From the Techcrunch article: “Unlike Affirm — which is more focused on the consumer — Resolve is exclusively focused on business-to-business billing by automating the process of billing and purchasing on credit.

If it is truly about AUTOMATION then it starts to make a lot more sense.

Looking at another player in the BNPL for B2B space it begins to become clearer as they are focused on Merchants. https://tillit.ai/

“Tillit helps Merchants to maximise trade sales.”Tillit Website

The example they show is a company that sells bikes, so this company needs to order some bike parts to build their bikes, they do their sourcing online and then instead of paying directly for the parts, they use Tillit to finance the parts. Tillit is based in Oslo Norway and as many of you know the Nordics are good at B2B, Tradeshift being the best example.

The final example we will look at is also from Europe, Hokodo. I give them the most credit (pun intended) as they are intellectually honest that their solution is basically a SaaS Trade Credit platform. They even have an excellent blog post about Trade Credit: https://www.hokodo.co/blog/trade-credit-101-what-is-it

However they can’t resist using BNPL for their marketing as seen in the screen shot below from their website.

Hokodo offers:

  • Credit Checks: “Real-time recommendations on which transactions can be offered on credit terms”
  • Insurance: “Protection against credit and fraud risk, backed by Lloyd’s of London”
  • Financing: “We arrange the financing so you get paid on delivery, while your customers pay later”
  • Collections: “Chasing overdue payments while protecting your customer relationships”

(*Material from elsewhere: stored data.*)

Lemma direction_phase fw packet key dir now r fw' k st' trace :
  fw_wf fw -> evaluate_direction hash_flow packet key dir now fw = (r, fw') ->
  fw_flow hash_flow fw' k = Some st' ->
  (forall st, fw_flow hash_flow fw k = Some st -> phase_evidence (phase st) trace) ->
  phase_evidence (phase st')
    (trace ++ if bool_decide (k = key) then [(default 0 (tcp_flags packet), dir)] else []).
Proof.
  intros Hw (s' & He & ->)%direction_Some. rewrite fw_flow_put by apply Hw.
  case_decide as Hi; [|by intros; apply phase_evidence_app; auto].
  unfold fw_flow. rewrite <- Hi. intros Hk Hev.
  eapply existing_phase in He as [|[-> ?]]; [| |by apply lock_shard_wf|done..].
  - by apply phase_evidence_app.
  - by rewrite bool_decide_eq_true_2.
Qed.

Lemma reverse_reverse k : reverse (reverse k) = k.
Proof. by destruct k. Qed.

Lemma evaluate_existing_phase fw packet flow now r fw' k st' trace :
  fw_wf fw -> from_packet packet = Some flow ->
  evaluate_existing hash_flow packet flow now fw = (r, fw') ->
  fw_flow hash_flow fw' k = Some st' ->
  (forall st, fw_flow hash_flow fw k = Some st -> phase_evidence (phase st) trace) ->
  phase_evidence (phase st')
    (trace ++ (if bool_decide (from_packet packet = Some k)
               then [(default 0 (tcp_flags packet), true)] else [])
       ++ (if bool_decide (from_packet packet = Some (reverse k))
           then [(default 0 (tcp_flags packet), false)] else [])).
Proof.
  intros Hw Hflow He Hk Hev. rewrite Hflow, app_assoc.
  rewrite (bool_decide_ext (Some flow = Some k) (k = flow)) by naive_solver.
  rewrite (bool_decide_ext (Some flow = Some (reverse k)) (k = reverse flow))
    by (split; [intros [= ->]; by rewrite reverse_reverse|intros ->; by rewrite reverse_reverse]).
  unfold evaluate_existing in He.
  destruct (evaluate_direction _ packet flow true now fw) as [r1 fw1] eqn:H1.
  pose proof (evaluate_direction_wf hash_flow packet flow true now fw Hw) as Hw1.
  rewrite H1 in Hw1. cbn in Hw1.
  pose proof (fun st Hst => direction_phase _ _ _ _ _ _ _ k st trace Hw H1 Hst Hev) as Hev1.
  destruct r1 as [d|]; [injection He as <- <-; by apply phase_evidence_app, Hev1|].
  eapply (direction_phase fw1 packet (reverse flow) false); done.
Qed.

Lemma lookup_put_other hash_value s fw k :
  fw_wf fw -> flows s = flows (lock_shard (shard_index hash_value fw) fw) ->
  fw_flow hash_flow (put_shard (shard_index hash_value fw) s fw) k = fw_flow hash_flow fw k.
Proof.
  intros Hw Hs. unfold fw_flow. rewrite shard_index_put, lock_put_shard
    by (apply shard_index_lt, Hw). case_decide as Hi; [|done]. by rewrite Hs, Hi.
Qed.

Lemma insert_flow_phase fw flow packet now k st' trace :
  fw_wf fw -> fw_flow hash_flow (insert_flow hash_flow flow packet now fw) k = Some st' ->
  (forall st, fw_flow hash_flow fw k = Some st -> phase_evidence (phase st) trace) ->
  phase_evidence (phase st') trace.
Proof.
  intros Hw Hk Hev. unfold insert_flow in Hk. rewrite fw_flow_put in Hk by apply Hw.
  case_decide as Hi; [|by apply Hev].
  unfold insert_flow_shard in Hk. rewrite store_flow_lookup in Hk. case_decide.
  - injection Hk as <-. cbn. by destruct (_ =? TCP).
  - apply Hev. unfold fw_flow. rewrite <- Hi. apply evict_lookup in Hk.
    eapply expire_lookup, Hk. by apply lock_shard_wf.
Qed.

Lemma evaluate_phase fw packet now policy k st' trace :
  fw_wf fw ->
  fw_flow hash_flow (evaluate_with_policy hash_flow hash_fragment packet now policy fw).2 k = Some st' ->
  (forall st, fw_flow hash_flow fw k = Some st -> phase_evidence (phase st) trace) ->
  phase_evidence (phase st') (trace ++ tcp_event k (OpEvaluate packet now policy)).
Proof.
  intros Hw Hk Hev.
  assert (Hsame : fw_flow hash_flow fw k = Some st' ->
    phase_evidence (phase st') (trace ++ tcp_event k (OpEvaluate packet now policy)))
    by (intros; by apply phase_evidence_app, Hev).
  assert (Hflow : fw_flow hash_flow (evaluate_flow hash_flow hash_fragment packet now policy fw).2 k
      = Some st' ->
    phase_evidence (phase st') (trace ++ tcp_event k (OpEvaluate packet now policy))).
  { clear Hk. unfold evaluate_flow. destruct (from_packet packet) as [flow|] eqn:Hf; [|done].
    destruct (evaluate_existing _ packet flow now fw) as [r fw1] eqn:H1. intros Hk.
    pose proof (evaluate_existing_wf hash_flow packet flow now fw Hw) as Hw1.
    rewrite H1 in Hw1. cbn in Hw1.
    pose proof (fun st Hst => evaluate_existing_phase _ _ _ _ _ _ k st trace Hw Hf H1 Hst Hev) as Hev1.
    change (_ ++ _) with (tcp_event k (OpEvaluate packet now policy)) in Hev1 at 2.
    destruct r as [d|]; [by apply Hev1|]. destruct (negb _); [by apply Hev1|].
    destruct (policy packet) as [[] rid]; [|by apply Hev1]. cbn in Hk.
    assert (Hk' : fw_flow hash_flow (if (protocol packet =? TCP) || (protocol packet =? UDP)
        || (protocol packet =? ICMP_V4) || (protocol packet =? ICMP_V6)
        then insert_flow hash_flow flow packet now fw1 else fw1) k = Some st').
    { destruct (fragment packet) as [f|]; [|done]. destruct (more f); [|done].
      rewrite insert_fragment_flow in Hk; [done|]. destruct (_ || _); [by apply insert_flow_wf|done]. }
    destruct (_ || _); [|by apply Hev1]. eapply insert_flow_phase; [exact Hw1|exact Hk'|done]. }
  unfold evaluate_with_policy in Hk.
  destruct (fragment packet) as [f|]; [destruct (negb _)|].
  - unfold evaluate_later_fragment in Hk. destruct (fragments _ !! _); [|by apply Hsame].
    destruct (_ <=? now); [|by apply Hsame]. cbn in Hk. apply Hsame.
    rewrite lookup_put_other in Hk; [done|done|]. apply remove_fragment_flows.
  - destruct (is_some_and _ _); [by apply Hsame|by apply Hflow].
  - destruct (is_some_and _ _); [by apply Hsame|by apply Hflow].
Qed.

Lemma mapped_flows (g : Shard -> Shard) fw k st :
  (forall s, flows (g s) !! k = Some st -> flows s !! k = Some st) -> g empty_shard = empty_shard ->
  fw_flow hash_flow (with_shards fw (g <$> shards fw)) k = Some st -> fw_flow hash_flow fw k = Some st.
Proof.
  intros Hg He. unfold fw_flow, shard_index, lenN, lock_shard; cbn.
  rewrite length_fmap, !list_lookup_total_alt, list_lookup_fmap.
  destruct (shards fw !! _) as [s|]; cbn; [apply Hg|]. change inhabitant with empty_shard. done.
Qed.

Lemma fw_apply_phase fw op k st' trace :
  fw_wf fw -> fw_flow hash_flow (fw_apply fw op) k = Some st' ->
  (forall st, fw_flow hash_flow fw k = Some st -> phase_evidence (phase st) trace) ->
  phase_evidence (phase st') (trace ++ tcp_event k op).
Proof.
  intros Hw Hk Hev. destruct op as [packet now policy|key| |rev d rs].
  - by eapply evaluate_phase.
  - rewrite app_nil_r. apply Hev. eapply mapped_flows, Hk; [|done].
    intros s. rewrite forget_flow_shard_flows. by case_decide.
  - rewrite app_nil_r. apply Hev. by eapply mapped_flows, Hk.
  - rewrite app_nil_r. apply Hev. cbn in Hk. unfold replace in Hk. destruct (_ <=? _); [done|].
    by apply (mapped_flows (fun _ => empty_shard) _ k st') in Hk.
Qed.

(** C14: the phase the firewall keeps for a TCP flow is backed by the packets
    it has seen: a flow is only [SynReceived] after a SYN+ACK from the
    responder, and only [Established] after a SYN+ACK from the responder
    followed later by an ACK from the initiator, whatever else happened. *)
Theorem tcp_phase_is_evidenced rev d rs state_limit shard_count ops k st :
  fw_flow hash_flow (fw_run ops (new rev d rs state_limit shard_count)) k = Some st ->
  phase_evidence (phase st) (tcp_trace k ops).
Proof.
  revert st. induction ops as [|op ops IH] using rev_ind; intros st.
  - unfold fw_flow, lock_shard, new; cbn. rewrite list_lookup_total_alt.
    destruct (replicate _ _ !! _) as [s|] eqn:Hs; [|done].
    by apply lookup_replicate in Hs as [-> _].
  - unfold fw_run. rewrite foldl_app. cbn. unfold tcp_trace. rewrite bind_app. cbn.
    rewrite app_nil_r. intros Hk. eapply fw_apply_phase, IH; [|exact Hk].
    apply fw_run_wf, new_wf.
Qed.

(** When a full shard admits a new flow, the flow it drops is the one
    whose deadline is nearest. *)
Theorem eviction_is_oldest limit s k st :
  shard_wf limit s -> flows s !! k = Some st ->
  flows (evict_flow_if_full s limit) !! k = None ->
  limit <= N.of_nat (size (flows s)) /\
  forall k' st', flows s !! k' = Some st' -> flow_expires_at st <= flow_expires_at st'.
Proof. apply evict_oldest. Qed.

End runs.

(** ** Examples *)

Section examples.
#[local] Existing Instance ipnet_prefix.

Definition hash0 {A} (_ : A) : N := 0.
Definition dns_query : ParsedPacket := example_parsed.
Definition dns_reply : ParsedPacket :=
  mkParsedPacket (V4 0x0a000002) (V4 0x0a000001) UDP (Some 53) (Some 1000) None None None 90 None.
Definition dns_flow : FlowKey := mkFlowKey (V4 0x0a000001) (V4 0x0a000002) UDP (Some 1000) (Some 53).
Definition fw_start : Firewall := new 1 Deny [] 1 4.
Definition allow_all (_ : ParsedPacket) : Action * option RuleId := (Allow, None).
Definition deny_all (_ : ParsedPacket) : Action * option RuleId := (Deny, None).
Definition fw_open : Firewall := (evaluate_with_policy hash0 hash0 dns_query 100 allow_all fw_start).2.

Definition tcp_segment (forward : bool) (flags : N) : ParsedPacket :=
  let a := V4 0x0a000001 in let b := V4 0x0a000002 in
  if forward then mkParsedPacket a b Pkt.TCP (Some 9) (Some 80) (Some flags) None None 40 None
  else mkParsedPacket b a Pkt.TCP (Some 80) (Some 9) (Some flags) None None 40 None.
Definition handshake : list FwOp :=
  [OpEvaluate (tcp_segment true TCP_SYN) 1 allow_all;
   OpEvaluate (tcp_segment false (N.lor TCP_SYN TCP_ACK)) 2 deny_all;
   OpEvaluate (tcp_segment true TCP_ACK) 3 deny_all].
Definition tcp_flow : FlowKey := mkFlowKey (V4 0x0a000001) (V4 0x0a000002) Pkt.TCP (Some 9) (Some 80).

Lemma fw_start_wf : fw_wf fw_start.
Proof. apply new_wf. Qed.
Lemma fw_open_wf : fw_wf fw_open.
Proof. by apply evaluate_with_policy_wf, fw_start_wf. Qed.
Lemma fw_open_shard : shard_wf 1 (lock_shard 0 fw_open).
Proof. exact (lock_shard_wf 0 fw_open fw_open_wf). Qed.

That makes a lot of sense as most small business operators hate every single step of this process. The other aspect to Hokodo that is interesting is they break their target market down into 3 distinct segments: B2B Marketplaces, B2B Merchants and Invoice & Accounting platforms. The final segment they offer the payment insurance and the assurance that comes with the invoices you issue being backed.

So is BNPL for B2B a thing….

Yes I think it is, but to be clear trade credit, invoice financing and factoring have existed for decades. What BNPL is solving for is actually a point I have made many times in this blog. The biggest issues in the accounting and finance arena remain:

  • Lack of automation
  • Lack of data sharing
  • Friction for everyone

If a BNPL for B2B solution addresses these issues and gets companies paid faster, then it will likely find traction. Much like any Fintech solution these BNPL for B2B will likely start with the most tech savvy businesses first. The BNPL B2B websites all talk about the ease of their API to get your data integrated quickly. The Invoice financing and factoring folks tend more towards “send us your invoices.” That could mean anything from an email to a fax to a giant envelope filled with invoices.

Hokodo certainly admits what I thought, which is they are a “SaaS Trade Credit platform.” But like Hokodo, Resolve and Tillit if I had started a working capital company this year and was fund raising and marketing, I would sure as hell call it BNPL for B2B too instead of a SaaS Trade Credit platform.

For my bank readers, please notice this is one more service that Fintechs are offering to YOUR customers that will erode the relationship you have with your SMB customers. Now is the time for you to shore up your bank offerings for SMB finance. It is not that hard and I would be happy to help you do it.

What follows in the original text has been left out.